‘I want gay marriage but I also think marriage shouldn’t exist at all’

Those who favour allowing same-sex couples to marry argue,
in public at least, that they seek only to extend marriage, and it is not their
intention to destroy it.

Some same-sex marriage advocates publicly disagree. One of
them is Russian-American lesbian activist and author Masha Gessen.

In a recent interview at a writers’ festival in Sydney, she admitted that the suggestion
that same-sex marriage would not significantly alter marriage was a lie.

Here’s what she had to say: “I mean, I agree, it’s a no
brainer that we should have the right to marry, but I also think equally that
it’s a no brainer that the institution of marriage should not exist, so that
causes my brain some trouble.”

(This received loud applause from the audience).

She continued: “And part of why it causes me some trouble is
because fighting for gay marriage generally involves lying about what we’re
going to do with marriage when we get there.

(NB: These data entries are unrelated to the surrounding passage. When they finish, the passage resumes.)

Lemma code_point_encode c : is_scalar c = true -> code_point (encode_utf8 c) = c.
Proof.
  intros Hc%is_scalar_spec. unfold encode_utf8.
  destruct (Z.ltb_spec c 0x80); [|destruct (Z.ltb_spec c 0x800); [|destruct (Z.ltb_spec c 0x10000)]];
    cbn [fmap list_fmap code_point]; unfold low6; rewrite !Z_of_byte_small by euclid; euclid.
Qed.
(** A decoded character is a scalar value and encodes back. *)
Lemma encode_code_point b r n : classify b r = HChar n ->
  is_scalar (code_point (take n (b :: r))) = true /\ encode_utf8 (code_point (take n (b :: r))) = take n (b :: r).
Proof.
  unfold classify. destruct (lead_class (Z_of_byte b)) as [[[w lo] hi]|] eqn:El; [|done].
  pose proof (Z_of_byte_range b) as Hb.
  destruct (lead_class_inv _ _ _ _ El) as [[-> H]|[(-> & H & -> & ->)|[(-> & H & -> & ->)|(-> & H & -> & ->)]]].
  - intros [= <-]. rewrite !firstn_cons, take_0. cbn [code_point]. rewrite is_scalar_spec. split; [lia|]. unfold encode_utf8.
    destruct (Z.ltb_spec (Z_of_byte b) 0x80); [|lia]. cbn. by rewrite byte_of_Z_of_byte.
  - destruct r as [|b1 r]; [done|]. destruct (in_range _ _ b1) eqn:E1; [|done]. apply in_range_spec in E1.
    intros [= <-]. rewrite !firstn_cons, take_0. cbn [code_point]. unfold low6. rewrite is_scalar_spec. split; [euclid|].
    unfold encode_utf8. destruct (Z.ltb_spec (Z_of_byte b mod 32 * 64 + Z_of_byte b1 mod 64) 0x80); [euclid|].
    destruct (Z.ltb_spec (Z_of_byte b mod 32 * 64 + Z_of_byte b1 mod 64) 0x800); [|euclid].
    cbn [fmap list_fmap]. repeat (apply f_equal2; [apply byte_of_Z_eq; euclid|]). done.
  - destruct r as [|b1 [|b2 r]]; [done|by destruct (in_range _ _ b1)|]. destruct (in_range _ _ b1) eqn:E1; [|done].
    apply in_range_spec in E1. destruct (is_continuation b2) eqn:E2; [|done]. apply is_continuation_spec in E2.
    intros [= <-]. rewrite !firstn_cons, take_0. cbn [code_point]. unfold low6. rewrite is_scalar_spec.
    set (v := (Z_of_byte b mod 16 * 64 + Z_of_byte b1 mod 64) * 64 + Z_of_byte b2 mod 64).
    assert (v = (Z_of_byte b - 0xE0) * 4096 + (Z_of_byte b1 - 0x80) * 64 + (Z_of_byte b2 - 0x80)) as Ev.
    { unfold v. destruct (Z.eqb_spec (Z_of_byte b) 224), (Z.eqb_spec (Z_of_byte b) 237); euclid. }
    assert (0x800 <= v < 0x10000 /\ (v <= 0xD7FF \/ 0xE000 <= v)) as Hv.
    { destruct (Z.eqb_spec (Z_of_byte b) 224), (Z.eqb_spec (Z_of_byte b) 237); lia. }
    split; [lia|]. assert (0x80 <= Z_of_byte b1 <= 0xBF) by (clear -E1; repeat case_match; lia). clearbody v. clear E1.
    unfold encode_utf8. destruct (Z.ltb_spec v 0x80); [lia|]. destruct (Z.ltb_spec v 0x800); [lia|].
    destruct (Z.ltb_spec v 0x10000); [|lia].
    cbn [fmap list_fmap]. repeat (apply f_equal2; [apply byte_of_Z_eq; euclid|]). done.
  - destruct r as [|b1 [|b2 [|b3 r]]]; [done|by destruct (in_range _ _ b1)|by destruct (in_range _ _ b1), (is_continuation b2)|].
    destruct (in_range _ _ b1) eqn:E1; [|done].
    apply in_range_spec in E1. destruct (is_continuation b2) eqn:E2; [|done]. apply is_continuation_spec in E2.
    destruct (is_continuation b3) eqn:E3; [|done]. apply is_continuation_spec in E3.
    intros [= <-]. rewrite !firstn_cons, take_0. cbn [code_point]. unfold low6. rewrite is_scalar_spec.
    set (v := ((Z_of_byte b mod 8 * 64 + Z_of_byte b1 mod 64) * 64 + Z_of_byte b2 mod 64) * 64 + Z_of_byte b3 mod 64).
    assert (v = (Z_of_byte b - 0xF0) * 262144 + (Z_of_byte b1 - 0x80) * 4096 + (Z_of_byte b2 - 0x80) * 64 + (Z_of_byte b3 - 0x80)) as Ev.
    { unfold v. destruct (Z.eqb_spec (Z_of_byte b) 240), (Z.eqb_spec (Z_of_byte b) 244); euclid. }
    assert (0x10000 <= v <= 0x10FFFF) as Hv.
    { destruct (Z.eqb_spec (Z_of_byte b) 240), (Z.eqb_spec (Z_of_byte b) 244); lia. }
    split; [lia|]. assert (0x80 <= Z_of_byte b1 <= 0xBF) by (clear -E1; repeat case_match; lia). clearbody v. clear E1.
    unfold encode_utf8. destruct (Z.ltb_spec v 0x80); [lia|]. destruct (Z.ltb_spec v 0x800); [lia|].
    destruct (Z.ltb_spec v 0x10000); [lia|].
    cbn [fmap list_fmap]. repeat (apply f_equal2; [apply byte_of_Z_eq; euclid|]). done.
Qed.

“You know, because we lie that the institution of marriage
is not going to change, and that is a lie. The institution of marriage is going
to change and it should change and again I don’t think it should exist. And I
don’t like taking part in creating fictions about my life, that’s sort of not
what I had in mind when I came out 30 years ago.”

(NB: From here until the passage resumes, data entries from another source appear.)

(* ===== verification/Substring.v ===== *)
(** * Substrings and character boundaries of byte strings.

    [str::starts_with], [str::ends_with], [str::find] and [str::is_char_boundary] of the
    standard library, on the bytes of the strings, and where a valid string may be cut. *)
From Stdlib Require Import Strings.Byte.
From S2P Require Import Prelude Utf8.

Fixpoint starts_with (p s : str) : bool :=
  match p, s with
  | [], _ => true
  | x :: p, y :: s => bool_decide (x = y) && starts_with p s
  | _, _ => false
  end.
Definition ends_with (p s : str) : bool := starts_with (reverse p) (reverse s).
Fixpoint find (needle hay : str) : option nat :=
  if starts_with needle hay then Some 0%nat
  else match hay with [] => None | _ :: hay => S <$> find needle hay end.

(** [str::is_char_boundary]. *)
Definition is_char_boundary (s : str) (i : nat) : bool :=
  match s !! i with
  | Some b => (i =? 0)%nat || negb (is_continuation b)
  | None => (i =? length s)%nat
  end.

Lemma starts_with_spec p s : starts_with p s = true <-> exists k, s = p ++ k.
Proof.
  revert s. induction p as [|x p IH]; intros s; cbn; [split; [by exists s | done]|].
  destruct s as [|y s]; [split; [done|]; by intros [k ?]|].
  rewrite andb_true_iff, bool_decide_eq_true, IH. split.
  - intros [-> [k ->]]. by exists k.
  - intros [k E]. injection E as -> ->. split; [done | by exists k].
Qed.

Lemma find_spec n h :
  match find n h with
  | Some p => (p <= length h)%nat /\ starts_with n (drop p h) = true /\
      forall q, (q < p)%nat -> starts_with n (drop q h) = false
  | None => forall q, (q <= length h)%nat -> starts_with n (drop q h) = false
  end.
Proof.
  induction h as [|x h IH].
  - cbn. destruct (starts_with n []) eqn:E; [split; [lia|]; split; [done | intros; lia]|].
    intros [|q] Hq; [done | simpl in Hq; lia].
  - cbn [find]. destruct (starts_with n (x :: h)) eqn:E; [split; [lia|]; split; [done | intros; lia]|].
    destruct (find n h) as [p|]; cbn.
    + destruct IH as (H1 & H2 & H3). split; [lia|]. split; [done|]. intros [|q] Hq; [done | apply H3; lia].
    + intros [|q] Hq; [done | apply IH; simpl in Hq; lia].
Qed.

Lemma starts_with_app p s k : starts_with p s = true -> starts_with p (s ++ k) = true.
Proof. rewrite !starts_with_spec. intros [m ->]. exists (m ++ k). by rewrite app_assoc. Qed.

Lemma find_Some n h p : find n h = Some p -> exists k, h = take p h ++ n ++ k /\ (p <= length h)%nat.
Proof.
  intros E. pose proof (find_spec n h) as Hs. rewrite E in Hs. destruct Hs as (Hp & [k Hk]%starts_with_spec & _).
  exists k. split; [|done]. by rewrite <- Hk, take_drop.
Qed.

Lemma boundary_split s i : utf8_valid s = true -> is_char_boundary s i = true ->
  utf8_valid (take i s) = true /\ utf8_valid (drop i s) = true.
Proof.
  unfold is_char_boundary. intros Hv. destruct (s !! i) as [b|] eqn:E; intros Hb.
  - destruct i as [|i]; [done|]. cbn in Hb. apply negb_true_iff in Hb.
    rewrite (drop_S _ _ _ E). apply utf8_split; [|done]. by rewrite <- (drop_S _ _ _ E), take_drop.
  - apply Nat.eqb_eq in Hb as ->. by rewrite take_ge, drop_ge by lia.
Qed.
(** The first byte of a valid string starts a character. *)
Lemma valid_first b r : utf8_valid (b :: r) = true -> is_continuation b = false.
Proof.
  unfold utf8_valid. rewrite utf8_chunks_cons. destruct (classify b r) eqn:E; try done. intros _.
  destruct (is_continuation b) eqn:Eb; [|done]. exfalso. apply andb_true_iff in Eb as [H1%Z.leb_le H2%Z.leb_le].
  unfold classify, lead_class in E. repeat case_match; simplify_eq; bool_prop; lia.
Qed.
(** Where a valid string occurs in a valid string is a character boundary. *)
Lemma find_boundary n h p : utf8_valid n = true -> n <> [] -> find n h = Some p -> is_char_boundary h p = true.
Proof.
  intros Hn Hne (k & Hk & Hp)%find_Some. destruct n as [|b n]; [done|]. apply valid_first in Hn.
  assert (h !! p = Some b) as Hl by (rewrite Hk; apply list_lookup_middle; rewrite length_take; lia).
  unfold is_char_boundary. rewrite Hl, Hn. apply orb_true_r.
Qed.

Her reason for her antagonism to the institution of marriage
is her own family situation. As she describes it, she has three children, and
there are five parents in the picture. She thinks all five should be recognised
as the legal parents of the children.

In her own words: “I don’t see why we should take two of
those parents and make them into a sanctioned couple.”

Ms Gessen goes on to spell out the complicated nature of her
family structure:

“I got married in Massachusetts to my partner, my ex-partner, and
by that time we had two kids, one of whom was adopted and one of whom I gave
birth to.

“We broke up a couple of years after that and a couple of
years after that I met my new partner and she has just had a baby, and that
baby’s biological father is my brother and my daughter’s biological father is a
man who lives in Russia and my adopted son also considers him his father.”

So Gessen wants them all made legal parents. And by her logic, why not? Her problem is that the institution of marriage currently sanctions recognising only two parents as the legal parents of a child.

Once marriage is relativised, we can make it anything whatsoever. Gessen makes this perfectly clear. And if we can turn it into anything whatsoever, then it has no essence and why should we have it at all?